Stored data
□ □ □ □ □ □ □
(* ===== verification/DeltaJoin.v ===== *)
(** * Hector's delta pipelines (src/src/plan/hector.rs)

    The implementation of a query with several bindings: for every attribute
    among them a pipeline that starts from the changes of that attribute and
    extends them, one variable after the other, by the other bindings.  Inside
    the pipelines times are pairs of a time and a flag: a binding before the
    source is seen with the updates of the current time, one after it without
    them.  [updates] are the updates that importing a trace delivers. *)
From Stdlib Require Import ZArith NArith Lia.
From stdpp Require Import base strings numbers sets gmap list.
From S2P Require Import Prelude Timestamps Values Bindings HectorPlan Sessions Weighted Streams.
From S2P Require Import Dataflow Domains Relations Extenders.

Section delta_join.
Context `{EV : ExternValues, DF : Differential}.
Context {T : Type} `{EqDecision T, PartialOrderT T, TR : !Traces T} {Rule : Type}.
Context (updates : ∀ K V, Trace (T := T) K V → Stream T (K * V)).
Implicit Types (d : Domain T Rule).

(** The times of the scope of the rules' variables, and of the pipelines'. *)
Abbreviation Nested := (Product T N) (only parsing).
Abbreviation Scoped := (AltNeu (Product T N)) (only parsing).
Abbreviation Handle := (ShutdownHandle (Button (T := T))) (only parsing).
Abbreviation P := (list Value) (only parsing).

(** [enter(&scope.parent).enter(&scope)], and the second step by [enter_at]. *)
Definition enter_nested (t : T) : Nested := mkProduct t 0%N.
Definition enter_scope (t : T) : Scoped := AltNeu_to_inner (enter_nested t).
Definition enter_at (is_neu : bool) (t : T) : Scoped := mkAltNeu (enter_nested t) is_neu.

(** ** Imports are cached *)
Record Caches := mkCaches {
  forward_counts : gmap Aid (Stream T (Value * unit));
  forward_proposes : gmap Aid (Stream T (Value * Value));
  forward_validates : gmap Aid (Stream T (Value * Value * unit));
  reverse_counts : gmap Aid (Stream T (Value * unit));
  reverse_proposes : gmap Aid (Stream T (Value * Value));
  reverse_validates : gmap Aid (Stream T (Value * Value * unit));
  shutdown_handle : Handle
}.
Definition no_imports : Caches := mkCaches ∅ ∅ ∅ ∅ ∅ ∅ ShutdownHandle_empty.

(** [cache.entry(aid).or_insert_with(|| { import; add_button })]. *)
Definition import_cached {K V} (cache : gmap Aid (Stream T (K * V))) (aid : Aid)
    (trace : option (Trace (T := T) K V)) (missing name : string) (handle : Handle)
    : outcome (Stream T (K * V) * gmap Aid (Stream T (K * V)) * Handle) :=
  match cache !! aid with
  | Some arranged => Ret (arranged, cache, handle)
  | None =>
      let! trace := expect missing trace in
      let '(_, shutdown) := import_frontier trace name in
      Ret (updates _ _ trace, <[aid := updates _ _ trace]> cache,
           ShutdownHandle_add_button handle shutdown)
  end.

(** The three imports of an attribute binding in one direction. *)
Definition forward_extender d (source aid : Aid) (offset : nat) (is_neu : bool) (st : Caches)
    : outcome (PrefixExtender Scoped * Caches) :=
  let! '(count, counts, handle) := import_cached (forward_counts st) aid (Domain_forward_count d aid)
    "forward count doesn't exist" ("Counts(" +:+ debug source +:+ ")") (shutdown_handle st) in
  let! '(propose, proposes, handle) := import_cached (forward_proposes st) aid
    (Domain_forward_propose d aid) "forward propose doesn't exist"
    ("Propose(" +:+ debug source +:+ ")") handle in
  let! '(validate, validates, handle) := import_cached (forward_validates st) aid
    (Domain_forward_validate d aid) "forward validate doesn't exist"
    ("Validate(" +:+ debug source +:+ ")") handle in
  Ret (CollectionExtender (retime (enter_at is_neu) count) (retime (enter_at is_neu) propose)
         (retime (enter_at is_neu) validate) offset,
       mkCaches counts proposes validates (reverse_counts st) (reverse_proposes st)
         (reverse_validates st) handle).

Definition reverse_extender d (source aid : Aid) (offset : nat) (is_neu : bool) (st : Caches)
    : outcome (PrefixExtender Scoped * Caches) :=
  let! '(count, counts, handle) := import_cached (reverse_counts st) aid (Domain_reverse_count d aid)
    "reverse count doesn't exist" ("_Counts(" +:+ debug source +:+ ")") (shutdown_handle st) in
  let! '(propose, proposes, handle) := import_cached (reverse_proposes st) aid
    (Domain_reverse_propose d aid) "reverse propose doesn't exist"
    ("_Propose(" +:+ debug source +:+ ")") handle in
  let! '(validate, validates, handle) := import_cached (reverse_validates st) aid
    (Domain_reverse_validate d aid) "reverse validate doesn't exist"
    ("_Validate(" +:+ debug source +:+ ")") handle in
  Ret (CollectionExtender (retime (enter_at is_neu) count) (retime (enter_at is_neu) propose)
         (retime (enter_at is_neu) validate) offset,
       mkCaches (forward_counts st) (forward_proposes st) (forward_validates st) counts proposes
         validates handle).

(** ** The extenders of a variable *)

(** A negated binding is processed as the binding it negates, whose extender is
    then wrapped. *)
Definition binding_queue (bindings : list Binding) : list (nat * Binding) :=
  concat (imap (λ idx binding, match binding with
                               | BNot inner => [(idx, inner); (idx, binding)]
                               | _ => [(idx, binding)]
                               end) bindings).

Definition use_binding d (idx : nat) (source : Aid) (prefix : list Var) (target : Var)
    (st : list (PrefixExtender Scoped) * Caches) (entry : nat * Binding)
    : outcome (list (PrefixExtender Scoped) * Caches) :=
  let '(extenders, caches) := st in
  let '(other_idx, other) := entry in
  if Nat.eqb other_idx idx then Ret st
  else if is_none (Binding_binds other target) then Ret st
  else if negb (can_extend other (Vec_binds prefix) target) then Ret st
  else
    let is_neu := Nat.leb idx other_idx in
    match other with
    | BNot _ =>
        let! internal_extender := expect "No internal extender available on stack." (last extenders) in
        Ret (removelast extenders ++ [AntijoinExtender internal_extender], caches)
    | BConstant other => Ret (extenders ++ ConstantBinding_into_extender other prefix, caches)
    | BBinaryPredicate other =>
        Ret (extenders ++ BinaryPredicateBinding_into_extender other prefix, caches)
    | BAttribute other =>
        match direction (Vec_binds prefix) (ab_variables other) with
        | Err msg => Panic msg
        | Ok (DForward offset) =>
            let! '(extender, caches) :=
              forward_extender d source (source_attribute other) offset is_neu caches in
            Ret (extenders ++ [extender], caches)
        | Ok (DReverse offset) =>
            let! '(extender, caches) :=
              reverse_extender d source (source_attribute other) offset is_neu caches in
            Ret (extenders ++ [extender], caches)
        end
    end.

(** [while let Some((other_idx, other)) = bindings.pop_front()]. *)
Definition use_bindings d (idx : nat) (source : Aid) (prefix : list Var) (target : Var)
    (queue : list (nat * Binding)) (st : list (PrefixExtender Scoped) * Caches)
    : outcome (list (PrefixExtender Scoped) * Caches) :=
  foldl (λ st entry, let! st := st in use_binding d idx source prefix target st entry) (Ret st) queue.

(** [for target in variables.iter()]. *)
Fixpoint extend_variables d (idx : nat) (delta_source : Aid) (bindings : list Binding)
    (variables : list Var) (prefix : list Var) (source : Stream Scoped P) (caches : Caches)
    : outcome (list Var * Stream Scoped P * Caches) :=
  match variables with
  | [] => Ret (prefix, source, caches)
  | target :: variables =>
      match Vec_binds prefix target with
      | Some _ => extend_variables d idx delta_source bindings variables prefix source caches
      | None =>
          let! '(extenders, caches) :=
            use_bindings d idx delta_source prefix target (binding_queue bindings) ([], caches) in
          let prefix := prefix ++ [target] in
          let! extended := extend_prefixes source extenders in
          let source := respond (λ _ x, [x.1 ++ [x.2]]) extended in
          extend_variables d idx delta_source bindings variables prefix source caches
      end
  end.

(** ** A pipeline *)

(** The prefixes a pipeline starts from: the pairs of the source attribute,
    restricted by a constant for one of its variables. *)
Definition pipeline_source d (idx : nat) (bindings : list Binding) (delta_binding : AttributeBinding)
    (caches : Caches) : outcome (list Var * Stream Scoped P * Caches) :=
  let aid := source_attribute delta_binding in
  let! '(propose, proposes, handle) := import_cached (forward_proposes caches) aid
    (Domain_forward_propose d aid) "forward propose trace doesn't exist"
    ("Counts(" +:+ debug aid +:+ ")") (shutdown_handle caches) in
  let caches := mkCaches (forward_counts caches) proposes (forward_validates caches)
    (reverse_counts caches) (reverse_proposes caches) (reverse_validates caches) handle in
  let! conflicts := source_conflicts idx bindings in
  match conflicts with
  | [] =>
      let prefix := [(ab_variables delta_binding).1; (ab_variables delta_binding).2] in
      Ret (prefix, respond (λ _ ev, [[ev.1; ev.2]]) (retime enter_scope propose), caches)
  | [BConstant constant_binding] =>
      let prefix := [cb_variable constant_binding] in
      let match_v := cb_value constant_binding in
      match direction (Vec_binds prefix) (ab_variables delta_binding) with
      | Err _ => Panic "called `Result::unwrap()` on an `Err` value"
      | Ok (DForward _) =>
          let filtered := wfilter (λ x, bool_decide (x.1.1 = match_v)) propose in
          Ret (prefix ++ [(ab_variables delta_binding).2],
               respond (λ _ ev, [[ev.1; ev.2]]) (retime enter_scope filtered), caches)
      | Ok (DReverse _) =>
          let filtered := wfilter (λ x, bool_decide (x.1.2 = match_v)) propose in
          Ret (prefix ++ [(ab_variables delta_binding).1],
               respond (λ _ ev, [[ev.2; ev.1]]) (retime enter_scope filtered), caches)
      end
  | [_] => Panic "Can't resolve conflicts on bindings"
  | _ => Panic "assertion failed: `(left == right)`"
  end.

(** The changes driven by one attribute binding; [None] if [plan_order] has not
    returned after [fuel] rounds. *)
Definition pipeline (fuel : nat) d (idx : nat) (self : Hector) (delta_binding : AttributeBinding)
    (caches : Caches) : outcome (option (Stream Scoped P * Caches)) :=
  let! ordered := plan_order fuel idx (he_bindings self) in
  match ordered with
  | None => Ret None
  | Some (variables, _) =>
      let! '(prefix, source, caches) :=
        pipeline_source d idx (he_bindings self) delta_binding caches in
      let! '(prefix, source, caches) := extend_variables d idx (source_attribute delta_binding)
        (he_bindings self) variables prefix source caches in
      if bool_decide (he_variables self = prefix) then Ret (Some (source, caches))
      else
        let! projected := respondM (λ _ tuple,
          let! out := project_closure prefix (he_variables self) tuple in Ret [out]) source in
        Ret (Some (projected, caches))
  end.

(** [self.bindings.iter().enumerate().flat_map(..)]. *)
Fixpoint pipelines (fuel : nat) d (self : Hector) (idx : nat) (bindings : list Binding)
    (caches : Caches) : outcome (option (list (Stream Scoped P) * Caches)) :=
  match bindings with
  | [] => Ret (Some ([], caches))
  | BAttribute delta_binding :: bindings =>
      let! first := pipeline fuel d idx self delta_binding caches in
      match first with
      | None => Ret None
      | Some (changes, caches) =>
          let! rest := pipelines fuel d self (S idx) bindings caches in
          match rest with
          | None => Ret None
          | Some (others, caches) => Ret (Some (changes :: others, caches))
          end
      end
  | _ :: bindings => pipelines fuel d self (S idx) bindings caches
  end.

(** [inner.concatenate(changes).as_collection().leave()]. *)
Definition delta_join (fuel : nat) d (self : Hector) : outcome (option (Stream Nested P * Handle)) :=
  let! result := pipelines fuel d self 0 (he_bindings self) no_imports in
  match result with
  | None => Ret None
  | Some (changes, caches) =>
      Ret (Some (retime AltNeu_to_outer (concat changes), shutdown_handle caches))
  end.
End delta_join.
□ □ □ □ □ □ □
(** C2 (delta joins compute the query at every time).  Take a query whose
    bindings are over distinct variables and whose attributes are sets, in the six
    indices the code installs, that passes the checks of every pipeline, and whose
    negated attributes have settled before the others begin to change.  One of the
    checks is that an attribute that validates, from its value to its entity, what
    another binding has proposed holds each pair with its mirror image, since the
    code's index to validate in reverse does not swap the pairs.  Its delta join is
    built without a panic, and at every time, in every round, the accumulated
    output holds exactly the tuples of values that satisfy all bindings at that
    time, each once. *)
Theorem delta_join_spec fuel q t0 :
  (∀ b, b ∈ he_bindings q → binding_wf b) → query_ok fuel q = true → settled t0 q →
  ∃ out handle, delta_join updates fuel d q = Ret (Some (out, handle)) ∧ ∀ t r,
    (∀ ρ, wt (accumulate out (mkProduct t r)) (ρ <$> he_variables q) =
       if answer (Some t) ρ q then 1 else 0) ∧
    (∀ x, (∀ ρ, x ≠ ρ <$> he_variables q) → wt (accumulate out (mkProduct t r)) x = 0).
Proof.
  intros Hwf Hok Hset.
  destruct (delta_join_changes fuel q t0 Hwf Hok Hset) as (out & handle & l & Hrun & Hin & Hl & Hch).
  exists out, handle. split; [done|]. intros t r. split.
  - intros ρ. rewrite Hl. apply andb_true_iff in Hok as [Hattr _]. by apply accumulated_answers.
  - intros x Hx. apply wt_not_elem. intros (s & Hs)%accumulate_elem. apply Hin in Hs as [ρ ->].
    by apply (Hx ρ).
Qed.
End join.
□ □ □ □ □ □ □
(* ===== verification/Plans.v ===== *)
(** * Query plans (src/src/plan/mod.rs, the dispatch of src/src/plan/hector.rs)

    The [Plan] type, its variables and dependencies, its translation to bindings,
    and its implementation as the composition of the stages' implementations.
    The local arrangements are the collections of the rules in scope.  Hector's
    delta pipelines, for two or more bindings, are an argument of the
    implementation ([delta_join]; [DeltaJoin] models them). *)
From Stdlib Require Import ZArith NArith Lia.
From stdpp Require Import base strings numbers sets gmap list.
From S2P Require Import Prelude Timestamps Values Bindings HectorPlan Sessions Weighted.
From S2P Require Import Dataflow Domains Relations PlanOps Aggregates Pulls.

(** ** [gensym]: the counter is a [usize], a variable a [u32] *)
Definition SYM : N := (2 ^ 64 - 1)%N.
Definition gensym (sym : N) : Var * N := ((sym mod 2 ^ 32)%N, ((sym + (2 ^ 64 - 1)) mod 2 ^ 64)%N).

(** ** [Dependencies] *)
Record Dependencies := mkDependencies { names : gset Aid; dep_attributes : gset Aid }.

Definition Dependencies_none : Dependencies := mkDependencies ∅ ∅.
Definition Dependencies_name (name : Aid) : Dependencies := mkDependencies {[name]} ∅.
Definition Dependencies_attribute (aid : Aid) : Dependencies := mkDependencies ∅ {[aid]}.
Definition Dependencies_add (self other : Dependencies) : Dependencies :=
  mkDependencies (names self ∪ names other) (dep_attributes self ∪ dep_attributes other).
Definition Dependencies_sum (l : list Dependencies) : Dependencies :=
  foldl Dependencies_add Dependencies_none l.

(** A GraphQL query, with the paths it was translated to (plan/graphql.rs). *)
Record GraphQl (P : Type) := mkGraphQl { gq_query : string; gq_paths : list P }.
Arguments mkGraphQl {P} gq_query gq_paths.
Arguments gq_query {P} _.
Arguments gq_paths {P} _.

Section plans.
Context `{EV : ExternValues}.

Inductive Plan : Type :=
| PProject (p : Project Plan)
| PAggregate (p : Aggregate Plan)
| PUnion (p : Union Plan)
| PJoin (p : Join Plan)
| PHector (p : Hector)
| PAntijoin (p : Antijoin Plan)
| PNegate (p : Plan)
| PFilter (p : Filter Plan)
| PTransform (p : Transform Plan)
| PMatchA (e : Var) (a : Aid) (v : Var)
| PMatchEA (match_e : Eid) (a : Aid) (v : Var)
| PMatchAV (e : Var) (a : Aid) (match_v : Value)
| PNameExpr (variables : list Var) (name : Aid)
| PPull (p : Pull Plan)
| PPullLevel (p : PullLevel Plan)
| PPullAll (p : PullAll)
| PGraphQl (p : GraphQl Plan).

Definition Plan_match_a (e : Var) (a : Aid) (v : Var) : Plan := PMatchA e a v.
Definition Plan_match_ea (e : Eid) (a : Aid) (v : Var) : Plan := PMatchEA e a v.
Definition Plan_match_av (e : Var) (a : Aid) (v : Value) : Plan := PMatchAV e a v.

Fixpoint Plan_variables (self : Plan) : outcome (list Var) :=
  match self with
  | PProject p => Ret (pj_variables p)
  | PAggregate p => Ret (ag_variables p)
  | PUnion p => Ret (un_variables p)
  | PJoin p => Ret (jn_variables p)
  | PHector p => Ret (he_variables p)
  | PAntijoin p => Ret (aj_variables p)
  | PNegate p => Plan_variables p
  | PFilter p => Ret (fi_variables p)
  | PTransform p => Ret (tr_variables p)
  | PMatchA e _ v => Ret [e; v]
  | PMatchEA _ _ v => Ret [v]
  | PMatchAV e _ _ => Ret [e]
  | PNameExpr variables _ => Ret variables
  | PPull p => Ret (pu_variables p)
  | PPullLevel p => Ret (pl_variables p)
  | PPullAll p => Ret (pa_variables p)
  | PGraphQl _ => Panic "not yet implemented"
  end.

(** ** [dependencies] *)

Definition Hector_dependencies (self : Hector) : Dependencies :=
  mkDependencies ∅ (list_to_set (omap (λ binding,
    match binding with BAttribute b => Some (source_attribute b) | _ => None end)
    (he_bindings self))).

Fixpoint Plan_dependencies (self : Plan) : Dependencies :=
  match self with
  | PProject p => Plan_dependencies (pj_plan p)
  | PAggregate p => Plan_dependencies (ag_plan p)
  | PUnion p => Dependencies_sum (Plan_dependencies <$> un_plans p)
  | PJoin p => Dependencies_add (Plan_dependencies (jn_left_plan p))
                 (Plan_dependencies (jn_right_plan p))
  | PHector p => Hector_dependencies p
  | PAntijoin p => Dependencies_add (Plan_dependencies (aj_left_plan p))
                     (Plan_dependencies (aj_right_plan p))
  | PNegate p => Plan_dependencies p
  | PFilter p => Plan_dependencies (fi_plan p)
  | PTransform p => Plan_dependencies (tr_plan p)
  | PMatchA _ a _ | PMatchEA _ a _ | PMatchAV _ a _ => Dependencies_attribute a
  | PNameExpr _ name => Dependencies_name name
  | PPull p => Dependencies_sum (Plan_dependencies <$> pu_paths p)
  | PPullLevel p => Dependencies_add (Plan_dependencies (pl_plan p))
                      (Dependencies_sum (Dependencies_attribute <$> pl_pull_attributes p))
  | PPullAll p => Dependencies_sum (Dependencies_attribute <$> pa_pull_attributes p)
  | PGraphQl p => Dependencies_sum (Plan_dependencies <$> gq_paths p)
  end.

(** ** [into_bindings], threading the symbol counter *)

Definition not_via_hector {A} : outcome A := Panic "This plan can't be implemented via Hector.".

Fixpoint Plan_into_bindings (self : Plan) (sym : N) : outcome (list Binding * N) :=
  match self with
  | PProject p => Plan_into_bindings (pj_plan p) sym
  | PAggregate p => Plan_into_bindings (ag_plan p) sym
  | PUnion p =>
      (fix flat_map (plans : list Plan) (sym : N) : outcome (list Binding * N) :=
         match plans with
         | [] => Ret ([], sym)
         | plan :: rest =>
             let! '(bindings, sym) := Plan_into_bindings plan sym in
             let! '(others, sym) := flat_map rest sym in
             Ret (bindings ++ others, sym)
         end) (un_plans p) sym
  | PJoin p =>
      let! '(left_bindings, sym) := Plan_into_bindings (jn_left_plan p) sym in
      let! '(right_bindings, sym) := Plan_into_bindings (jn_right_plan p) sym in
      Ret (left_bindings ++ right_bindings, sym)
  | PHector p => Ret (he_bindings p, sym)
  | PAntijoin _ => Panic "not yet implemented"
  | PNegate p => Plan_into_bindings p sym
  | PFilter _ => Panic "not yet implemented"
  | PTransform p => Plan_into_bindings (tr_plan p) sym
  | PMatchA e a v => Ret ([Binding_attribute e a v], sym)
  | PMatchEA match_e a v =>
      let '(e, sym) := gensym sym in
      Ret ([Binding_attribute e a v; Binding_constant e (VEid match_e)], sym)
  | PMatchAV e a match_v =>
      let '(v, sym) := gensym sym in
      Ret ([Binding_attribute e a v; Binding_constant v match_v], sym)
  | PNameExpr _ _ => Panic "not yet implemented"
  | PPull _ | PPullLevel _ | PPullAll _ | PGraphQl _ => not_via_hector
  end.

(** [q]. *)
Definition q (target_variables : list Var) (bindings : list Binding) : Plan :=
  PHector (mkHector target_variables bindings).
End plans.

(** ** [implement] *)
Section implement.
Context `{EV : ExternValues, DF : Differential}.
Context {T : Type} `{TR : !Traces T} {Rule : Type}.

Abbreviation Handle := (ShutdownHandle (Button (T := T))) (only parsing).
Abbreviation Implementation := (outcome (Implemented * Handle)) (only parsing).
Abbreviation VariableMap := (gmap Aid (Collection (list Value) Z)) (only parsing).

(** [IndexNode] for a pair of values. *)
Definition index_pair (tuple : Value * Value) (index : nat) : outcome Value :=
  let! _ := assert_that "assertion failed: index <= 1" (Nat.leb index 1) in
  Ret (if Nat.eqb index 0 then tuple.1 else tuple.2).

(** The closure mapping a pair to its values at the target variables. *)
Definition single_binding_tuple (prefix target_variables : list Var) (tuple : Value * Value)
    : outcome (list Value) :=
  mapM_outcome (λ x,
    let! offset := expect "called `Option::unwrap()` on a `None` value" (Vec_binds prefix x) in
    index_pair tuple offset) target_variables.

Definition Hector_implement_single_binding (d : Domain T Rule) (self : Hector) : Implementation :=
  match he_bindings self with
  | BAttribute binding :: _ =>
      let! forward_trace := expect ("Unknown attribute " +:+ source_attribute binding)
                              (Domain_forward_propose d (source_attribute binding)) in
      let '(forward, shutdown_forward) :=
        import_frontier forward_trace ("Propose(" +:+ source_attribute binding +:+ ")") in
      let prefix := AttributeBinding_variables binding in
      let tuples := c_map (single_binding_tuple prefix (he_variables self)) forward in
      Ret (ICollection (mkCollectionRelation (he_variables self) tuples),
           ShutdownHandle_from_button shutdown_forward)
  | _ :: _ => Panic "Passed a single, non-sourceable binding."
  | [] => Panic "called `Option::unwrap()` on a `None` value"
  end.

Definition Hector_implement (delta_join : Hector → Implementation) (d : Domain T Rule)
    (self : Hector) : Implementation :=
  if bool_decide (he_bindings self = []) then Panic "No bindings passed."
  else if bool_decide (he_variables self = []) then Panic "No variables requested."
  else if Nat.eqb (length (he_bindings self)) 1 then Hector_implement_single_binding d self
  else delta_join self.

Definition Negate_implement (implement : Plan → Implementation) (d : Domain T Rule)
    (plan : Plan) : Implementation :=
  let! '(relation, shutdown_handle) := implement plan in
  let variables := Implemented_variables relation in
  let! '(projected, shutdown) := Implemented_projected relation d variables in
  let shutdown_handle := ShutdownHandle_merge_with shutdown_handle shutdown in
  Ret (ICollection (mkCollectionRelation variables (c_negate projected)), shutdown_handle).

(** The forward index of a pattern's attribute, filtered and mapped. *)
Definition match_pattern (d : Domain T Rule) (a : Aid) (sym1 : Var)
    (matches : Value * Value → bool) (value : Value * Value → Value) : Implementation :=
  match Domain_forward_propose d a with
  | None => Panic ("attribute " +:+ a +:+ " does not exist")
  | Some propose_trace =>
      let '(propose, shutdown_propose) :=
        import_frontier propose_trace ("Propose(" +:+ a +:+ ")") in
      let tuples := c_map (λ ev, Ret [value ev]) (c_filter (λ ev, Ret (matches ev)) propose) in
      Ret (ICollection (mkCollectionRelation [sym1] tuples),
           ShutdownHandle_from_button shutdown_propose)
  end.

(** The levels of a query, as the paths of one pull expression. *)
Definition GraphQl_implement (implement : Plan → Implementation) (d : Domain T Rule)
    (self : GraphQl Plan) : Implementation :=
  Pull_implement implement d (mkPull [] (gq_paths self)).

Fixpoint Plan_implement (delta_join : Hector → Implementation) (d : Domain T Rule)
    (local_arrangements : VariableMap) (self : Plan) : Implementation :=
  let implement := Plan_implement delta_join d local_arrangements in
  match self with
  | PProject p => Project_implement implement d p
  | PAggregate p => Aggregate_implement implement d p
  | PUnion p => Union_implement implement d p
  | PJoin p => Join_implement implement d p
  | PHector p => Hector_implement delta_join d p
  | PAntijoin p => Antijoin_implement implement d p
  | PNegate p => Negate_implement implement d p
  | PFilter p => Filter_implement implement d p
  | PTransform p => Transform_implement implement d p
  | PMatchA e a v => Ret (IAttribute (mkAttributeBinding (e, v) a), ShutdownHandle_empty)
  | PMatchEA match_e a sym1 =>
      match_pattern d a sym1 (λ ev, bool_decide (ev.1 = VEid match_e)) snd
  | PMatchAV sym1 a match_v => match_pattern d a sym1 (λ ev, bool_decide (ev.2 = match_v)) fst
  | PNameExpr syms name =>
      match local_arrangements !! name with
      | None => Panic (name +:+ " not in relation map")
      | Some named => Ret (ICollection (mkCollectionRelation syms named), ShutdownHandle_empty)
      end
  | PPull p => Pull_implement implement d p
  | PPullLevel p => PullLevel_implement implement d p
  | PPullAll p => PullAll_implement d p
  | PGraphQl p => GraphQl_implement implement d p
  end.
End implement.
□ □ □ □ □ □ □
**WHAT YOU SHOULD DO:**
A lone number is the expected answer: the count of lines in these entries holding the string "debug".

**RESPONSE TO THIS TASK:**
7